Took it mid-May and got it back today. 260, will have a write up later.
EDIT:
Study time: 21 days or so
Resources used: Master the Boards, UWorld, Practice NBME: #7 (took it 10 days in) - 279, #6 (took it 16 days in) - 271. Nothing else.
Shelf grades: two in 70s, rest mid-high 80s
Step 1: 230s
UWorld 1st pass (done during 3rd year): 74%?
UWorld 2nd pass (during dedicated 21 days): 91-92%
Books I read during 3rd year: Blueprints OBGYN, Pestana/NMS Casebook (only parts of NMS), BRS Peds, Family Med Case Files, Step-Up to Medicine (all of it), First Aid for Psych, school-issued Neurology review document
My schedule
8-9AM to 1-2PM: 3 blocks of UWorld. Tutor, all categories, untimed. Annotate notes and facts into a word document where I was also taking notes from Master the Boards.
Break for lunch, usually 1hr or so.
2PM-4-5PM or so: read Master the Boards. 1 chapter per day, annotating into my word document where I also had UWorld facts. Integrate the two together into one seamless study guide that I could reference and organize as I saw fit.
Evening: Go to the gym, relax, watch TV, etc. Based on the above schedule I studied at most 9-10 hours per day. My NBME days I considered "flex" days so those were only half days where I took the NBME exam in the morning and gave myself the afternoon off.
Some thoughts:
I didn't feel great leaving the exam. It felt harder than the practice NBMEs by virtue of incredibly long question stems, which others have addressed (lots of "classic" details that intentionally confuse you into being stuck between two possible diagnoses, and an answer list that could apply to both). I did, however have two or three blocks where I ended the block early because I felt so confident in my answer choices and did not want to give myself the opportunity to second-guess myself.
Lots of second-line treatments/answers were tested (eg there is a classical treatment for a condition HOWEVER that treatment would not be listed as an answer choice whatsoever).
Ethics questions seemed harder. I wonder if some were experimental.
Biostats was straightforward, IMO. I had some calculations but nothing ridiculous.
As you can see, my practice NBMEs were not insignificantly higher than my actual score. Looking back, I felt REALLY good when I was taking those exams, because I could nail every single diagnosis for each question and thus gave me a good chance at either ruling answers out or feeling confident in my answers in general. On the real thing I felt the confusing part of diagnosing things definitely did throw a wrench in things however I probably only marked 4-6 questions per block, and was quite certain that the remainder of my answers were correct.

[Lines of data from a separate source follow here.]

Lemma deliver_rinv keys r b : rinv keys r → cid b ∈ remaining r →
  rinv keys (mk (remaining r ∖ {[cid b]}) (delivered r ++ [b]) None).
Proof.
  intros [H1 H2 H3 H4] Hb. split; simpl; try done; rewrite ?fmap_app; simpl.
  - apply NoDup_app. split_and!; [done| |apply NoDup_singleton]. intros c Hc ->%list_elem_of_singleton. by apply (H3 _ Hb).
  - intros c. rewrite H2, elem_of_app, list_elem_of_singleton, elem_of_difference, elem_of_singleton.
    destruct (decide (c = cid b)); naive_solver.
  - intros c. rewrite elem_of_app, list_elem_of_singleton, elem_of_difference, elem_of_singleton.
    intros [Hc Hne] [H|H]; [by apply (H3 c)|done].
Qed.

Lemma on_event_rinv keys r e : rinv keys r → rinv keys (on_event cid r e).
Proof.
  intros Hr. unfold on_event. destruct (running r); [|done]. destruct e as [b ro| | |]; try (by apply finish_rinv); [|done].
  case_bool_decide as Hb.
  - destruct ro; [|by apply finish_rinv]. pose proof (deliver_rinv keys r b Hr Hb) as H1. simpl.
    case_bool_decide; [by apply finish_rinv|done].
  - case_bool_decide; [by apply finish_rinv|done].
Qed.

(** While nothing ends the task, an announced block that was asked for arrives. *)
Definition open (e : Event (Block := Block)) : Prop := match e with Announced _ ro => ro = true | Overflowed => True | _ => False end.

Lemma on_event_open keys r e c : rinv keys r → open e →
  (running r = false → remaining r = ∅) →
  (running (on_event cid r e) = false → remaining (on_event cid r e) = ∅) ∧
  (c ∈ cid <$> delivered r → c ∈ cid <$> delivered (on_event cid r e)) ∧
  (∀ b, e = Announced b true → c = cid b → c ∈ keys → c ∈ cid <$> delivered (on_event cid r e)).
Proof.
  intros Hr He Hrun. unfold on_event. destruct (running r) eqn:Er.
  2: { split_and!; [by intros _; apply Hrun|done|]. intros b _ _ Hk. apply (ri_split _ _ Hr) in Hk as [Hk|]; [|done].
       rewrite (Hrun eq_refl) in Hk. set_solver. }
  destruct e as [b ro| | |]; simpl in He; try done; [|by split_and!; [rewrite Er| |intros b [=]]]. subst ro.
  case_bool_decide as Hb; simpl.
  - case_bool_decide as He; simpl; split_and!; try done;
      rewrite ?fmap_app; try (intros; apply elem_of_app; set_solver);
      try (intros b0 [= <-] -> _; apply elem_of_app; right; by left).
  - case_bool_decide as He; simpl; split_and!; try done; try (by rewrite Er);
      intros b0 [= <-] -> Hk; apply (ri_split _ _ Hr) in Hk as [|]; done.
Qed.

Lemma on_events_open keys es : ∀ r, rinv keys r → Forall open es → (running r = false → remaining r = ∅) →
  ∀ c, c ∈ keys → (c ∈ cid <$> delivered r ∨ ∃ b, Announced b true ∈ es ∧ cid b = c) →
    c ∈ cid <$> delivered (foldl (on_event cid) r es).
Proof.
  induction es as [|e es IH]; intros r Hr Ho Hrun c Hc Hd; cbn [foldl].
  { destruct Hd as [|(b & Hb & _)]; [done|by apply elem_of_nil in Hb]. }
  apply Forall_cons in Ho as [He Ho]. destruct (on_event_open keys r e c Hr He Hrun) as (H1 & H2 & H3).
  apply IH; try done; [by apply on_event_rinv|]. destruct Hd as [Hd|(b & [<-|Hb]%elem_of_cons & <-)]; [by left; apply H2|..].
  - left. by apply (H3 b).
  - right. by exists b.
Qed.
End receiver.
End ReceiverProofs.

Module ReceiverClaims.
Import BlockReceiver ReceiverProofs.
Section claims.
  Context {ids : Ids} {ho : HashOrder} {Block : Type} (cid : Block → Cid).

(** The task behind a request hands out blocks that were asked for and no
    block twice; what is missing when it ends is exactly what it cancels; and as
    long as the caller listens and the announcements go on, every block asked for
    that is announced is handed out. *)
Theorem receiver_delivers_once (keys : list Cid) (es : list (Event (Block := Block))) r0 op :
  get_blocks keys = Some (r0, op) →
  let r := foldl (on_event cid) r0 es in
  op = Session.Want keys ∧
  NoDup (cid <$> delivered r) ∧ (∀ c, c ∈ cid <$> delivered r → c ∈ keys) ∧
  (∀ cs, cancelled r = Some cs →
     (∀ c, c ∈ cs ↔ c ∈ keys ∧ c ∉ cid <$> delivered r) ∧
     cancel_op r = (if bool_decide (cs = []) then None else Some (Session.Cancel cs))) ∧
  (Forall open es → ∀ c, c ∈ keys → (∃ b, Announced b true ∈ es ∧ cid b = c) → c ∈ cid <$> delivered r).
Proof.
  unfold get_blocks. case_bool_decide; [done|]. intros [= <- <-].
  set (r0 := mk (list_to_set keys) [] None).
  assert (rinv cid keys r0) as H0.
  { split; simpl; try done; [apply NoDup_nil_2|set_solver|set_solver]. }
  assert (rinv cid keys (foldl (on_event cid) r0 es)) as Hr.
  { clearbody r0. revert r0 H0. induction es as [|e es IH]; intros r0 H0; [done|]. by apply IH, on_event_rinv. }
  cbv zeta. split_and!; [done|apply Hr| | |].
  - intros c Hc. apply (ri_split _ _ _ Hr). by right.
  - intros cs Hcs. split; [|unfold cancel_op; by rewrite Hcs]. intros c. rewrite (ri_cancelled _ _ _ Hr cs Hcs).
    rewrite (ri_split _ _ _ Hr). pose proof (ri_disjoint _ _ _ Hr c). tauto.
  - intros Ho c Hc Hb. apply (on_events_open cid keys es r0 H0 Ho); [done|done|by right].
Qed.
End claims.
End ReceiverClaims.

(** ** The client *)
Module ClientProofs.
Import SessionManager Client.
Section proofs.
  Context {ids : Ids} {ho : HashOrder}.
  Context (pick : list PeerId → nat).

Lemma posted_lookup (f : Z → SessionTask → SessionTask) l : ∀ (ss : gmap Z SessionTask) id, NoDup l →
  foldl (λ ss id, alter (f id) id ss) ss l !! id = if decide (id ∈ l) then f id <$> ss !! id else ss !! id.
Proof.
  induction l as [|k l IH]; intros ss id Hnd; cbn [foldl].
  { rewrite decide_False; [done|apply not_elem_of_nil]. }
  apply NoDup_cons in Hnd as [Hk Hnd]. rewrite IH by done. destruct (decide (id = k)) as [->|Hne].
  - rewrite decide_False, decide_True by (done || by left). by rewrite lookup_alter_eq.
  - rewrite lookup_alter_ne by done. repeat case_decide; set_solver.
Qed.

(** What a message makes of a session that wants one of its blocks. *)
Lemma receive_from_session p blocks haves dont_haves cl id t c :
  sessions cl !! id = Some t → c ∈ blocks →
  SessionInterestManager.status (session_interest_manager (shared cl)) id c = Some true →
  let wanted := filter (λ k, SessionInterestManager.wanted_by id (session_interest_manager (shared cl)) k = true) in
  sessions (receive_from (Some p) blocks haves dont_haves cl) !! id =
    Some (post [Session.UpdateWantSender p (wanted blocks) (wanted haves) (wanted dont_haves);
                Session.Receive (wanted blocks)] t) ∧ c ∈ wanted blocks.
Proof.
  intros Ht Hc Hs. cbv zeta.
  assert (c ∈ filter (λ k, SessionInterestManager.wanted_by id (session_interest_manager (shared cl)) k = true) blocks) as Hw.
  { apply list_elem_of_filter. split; [|done]. by apply SessionInterestManager.wanted_by_status. }
  split; [|done]. unfold receive_from. cbn [sessions]. rewrite posted_lookup by apply NoDup_iter_set.
  rewrite decide_True.
  - rewrite Ht. cbn [fmap option_fmap option_map]. do 2 f_equal. unfold Session.receive_from. cbn.
    rewrite bool_decide_eq_false_2; [done|]. intros E. rewrite E in Hw. by apply elem_of_nil in Hw.
  - rewrite elem_of_iter_set. apply SessionInterestManager.interested_sessions_ok. exists c.
    split; [apply elem_of_app; by left|]. by rewrite Hs.
Qed.

Lemma receive_message_blocks room p msg cl b : b ∈ iter_values (BitswapMessage.blocks msg) →
  receive_message room p msg cl =
    receive_blocks_from room p (iter_values (BitswapMessage.blocks msg)) (BitswapMessage.haves msg)
      (BitswapMessage.dont_haves msg) cl.
Proof.
  intros Hb. unfold receive_message. rewrite (bool_decide_eq_false_2 (iter_values _ = [])); [done|].
  intros E. rewrite E in Hb. by apply elem_of_nil in Hb.
Qed.

(** After a cancel no connected peer is asked for the blocks. *)
Lemma cancels_demand sp a cs c q st : PeerManager.sim sp a → c ∈ cs →
  PeerManager.peers (PeerManager.send_cancels cs a) !! q = Some st →
  QueueHandle.demand (QueueHandle.inbox (PeerManager.message_queue st)) !! c = None.
Proof.
  intros Hs Hc Hq. pose proof (PeerManager.sim_wants _ _ (PeerManager.sim_send_cancels _ _ cs Hs) q) as Hw.
  rewrite Hq in Hw. destruct sp as [bw ws]. simpl in Hw. rewrite lookup_fmap in Hw.
  destruct (ws !! q) as [d|]; [|done]. simpl in Hw. injection Hw as <-. apply map_lookup_filter_None_2. right.
  intros t _. simpl. set_solver.
Qed.

(** After a broadcast every connected peer is asked for the blocks. *)
Lemma broadcast_demand sp a ws c q st : PeerManager.sim sp a → c ∈ ws →
  PeerManager.peers (PeerManager.broadcast_want_haves ws a) !! q = Some st →
  is_Some (QueueHandle.demand (QueueHandle.inbox (PeerManager.message_queue st)) !! c).
Proof.
  intros Hs Hc Hq. pose proof (PeerManager.sim_wants _ _ (PeerManager.sim_broadcast_wants _ _ ws Hs) q) as Hw.
  rewrite Hq in Hw. destruct sp as [bw dws]. simpl in Hw. rewrite lookup_fmap in Hw.
  destruct (dws !! q) as [d|]; [|done]. simpl in Hw. injection Hw as <-. apply lookup_union_is_Some. right.
  by rewrite lookup_gset_to_gmap, option_guard_True.
Qed.

Lemma cancel_session_told session keys sh sp :
  SessionInterestManager.inv (session_interest_manager sh) → PeerManager.sim sp (peer_manager sh) →
  ∃ sp', PeerManager.sim sp' (peer_manager (cancel_session_wants session keys sh)) ∧
    ∀ c, c ∈ keys →
      SessionInterestManager.status (session_interest_manager (cancel_session_wants session keys sh)) session c = None.
Proof.
  intros Hi Hs. unfold cancel_session_wants.
  pose proof (SessionInterestManager.remove_session_interested_ok session keys _ Hi) as Hw.
  destruct (SessionInterestManager.remove_session_interested _ _ _) as [ks m]. simpl.
  eexists. split; [by apply PeerManager.sim_send_cancels|]. intros c Hc.
  by rewrite (SessionInterestManager.wd_status _ _ _ _ _ Hw), !bool_decide_eq_true_2.
Qed.

(** A broadcast of the live wants leaves none out as long as they fit. *)
Lemma broadcast_loop_ok now c limit keys : ∀ live lw,
  live ⊆ dom lw → map_len lw ≤ limit → is_Some (lw !! c) → c ∈ keys ∨ c ∈ live →
  c ∈ (SessionWants.broadcast_loop now keys live lw limit).1 ∧
  is_Some ((SessionWants.broadcast_loop now keys live lw limit).2 !! c).
Proof.
  induction keys as [|k keys IH]; intros live lw Hsub Hlim Hc Hin; cbn [SessionWants.broadcast_loop].
  { destruct Hin as [Hin|]; [by apply elem_of_nil in Hin|done]. }
  case_bool_decide as Hk; [|apply IH; try done; destruct Hin as [[->|]%elem_of_cons|]; auto; done].
  assert (dom (<[k := now]> lw) = dom lw) as Hd by (rewrite dom_insert_L; apply elem_of_dom in Hk; set_solver).
  assert ({[k]} ∪ live ⊆ dom (<[k := now]> lw)) as Hsub'.
  { rewrite Hd. apply elem_of_dom in Hk. set_solver. }
  assert (is_Some (<[k := now]> lw !! c)) as Hc' by (rewrite lookup_insert_is_Some'; by right).
  assert (size (<[k := now]> lw) = size lw) as Hsz by (by rewrite <-!size_dom, Hd).
  case_bool_decide as Hfull.
  - split; [|done]. simpl. assert ({[k]} ∪ live = dom lw) as ->; [|by apply elem_of_dom].
    rewrite Hd in Hsub'. apply set_subseteq_size_eq; [done|]. unfold map_len, set_len in *. rewrite size_dom. lia.
  - apply IH; [done|unfold map_len in *; lia|done|]. destruct Hin as [[->|]%elem_of_cons|]; set_solver.
Qed.

Lemma prepare_broadcast_ok now w c :
  is_Some (SessionWants.live_wants w !! c) → SessionWants.inv w →
  map_len (SessionWants.live_wants w) ≤ SessionWants.broadcast_limit w →
  ∃ ws w', SessionWants.prepare_broadcast now w = (ws, w') ∧ c ∈ ws ∧ is_Some (SessionWants.live_wants w' !! c).
Proof.
  intros Hc Hi Hlim. unfold SessionWants.prepare_broadcast.
  pose proof (broadcast_loop_ok now c (SessionWants.broadcast_limit w) (SessionWants.live_wants_order w) ∅
    (SessionWants.live_wants w)) as H.
  destruct (SessionWants.broadcast_loop _ _ _ _ _) as [ws lw]. eexists _, _. split; [done|]. simpl in *.
  apply H; [set_solver|done|done|left; by apply Hi].
Qed.

(** The latency of received blocks is bounded. *)
Lemma blocks_latency now keys : 0 ≤ now → ∀ acc lat w,
  (∀ c t, SessionWants.live_wants w !! c = Some t → 0 ≤ t) →
  (foldl (SessionWants.block_received now) (acc, lat, w) keys).1.2 <= lat + Z.of_nat (length keys) * now.
Proof.
  intros Hn. induction keys as [|k keys IH]; intros acc lat w Hw; cbn [foldl]; [simpl; lia|].
  cbn [SessionWants.block_received]. destruct (SessionWants.is_wanted k w).
  - etransitivity; [apply IH|].
    + simpl. intros c t [_ H]%lookup_delete_Some. by eapply Hw.
    + cbn [length]. destruct (SessionWants.live_wants w !! k) as [t|] eqn:E; [apply Hw in E|]; lia.
  - etransitivity; [by apply IH|]. cbn [length]. lia.
Qed.

(** A session that can take blocks: its bookkeeping is sound and its counters
    have room for [n] more at time [now]. *)
Record can_receive (n : nat) (now : Z) (l : Session.LoopState) : Prop := {
  cr_inv : SessionWants.inv (Session.session_wants l);
  cr_order : vec_len (SessionWants.live_wants_order (Session.session_wants l)) ≤ usize_max;
  cr_times c t : SessionWants.live_wants (Session.session_wants l) !! c = Some t → 0 ≤ t;
  cr_now : 0 ≤ now;
  cr_count : 0 ≤ Session.count (Session.latency_tracker l) ∧
    Session.count (Session.latency_tracker l) + Z.of_nat n ≤ usize_max;
  cr_latency : 0 ≤ Session.total_latency (Session.latency_tracker l) ∧
    Session.total_latency (Session.latency_tracker l) + Z.of_nat n * now ≤ Session.duration_max;
}.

I do recall changing my answer last-second on several questions and looking things up later to discover I was wrong. Things turned out OK, I guess.
Lots of images and media on the exam. However in most cases you could answer the question without needing to interpret or know the image cold.
Practice, practice, practice. I could probably do blocks of UWorld in my sleep by the time I took the exam. With very few exceptions, the NBME is not out to trick you or trap you. The patients you see have certain "buzzwords" and reasons for physical exam findings, labs, travel, history and the only way to develop your intuition for these is to do questions and organize these associations. This also saves you SO much time because you can trust yourself to ballpark a correct answer when presented with a strange presentation or an incomplete classical picture.
It's 8 blocks. This is a long-ass exam. By block 5 I was ready to get out of there, so be aware of test fatigue once you get to it. I probably slowed to half my normal speed by the time Block 8 rolled around, so bring caffeine/caffeine pills or whatever works for you accordingly.
I'm pretty happy about my result. It was a tough 21 days (but I did give myself some breaks and made sure I didn't burn out) but totally worth it.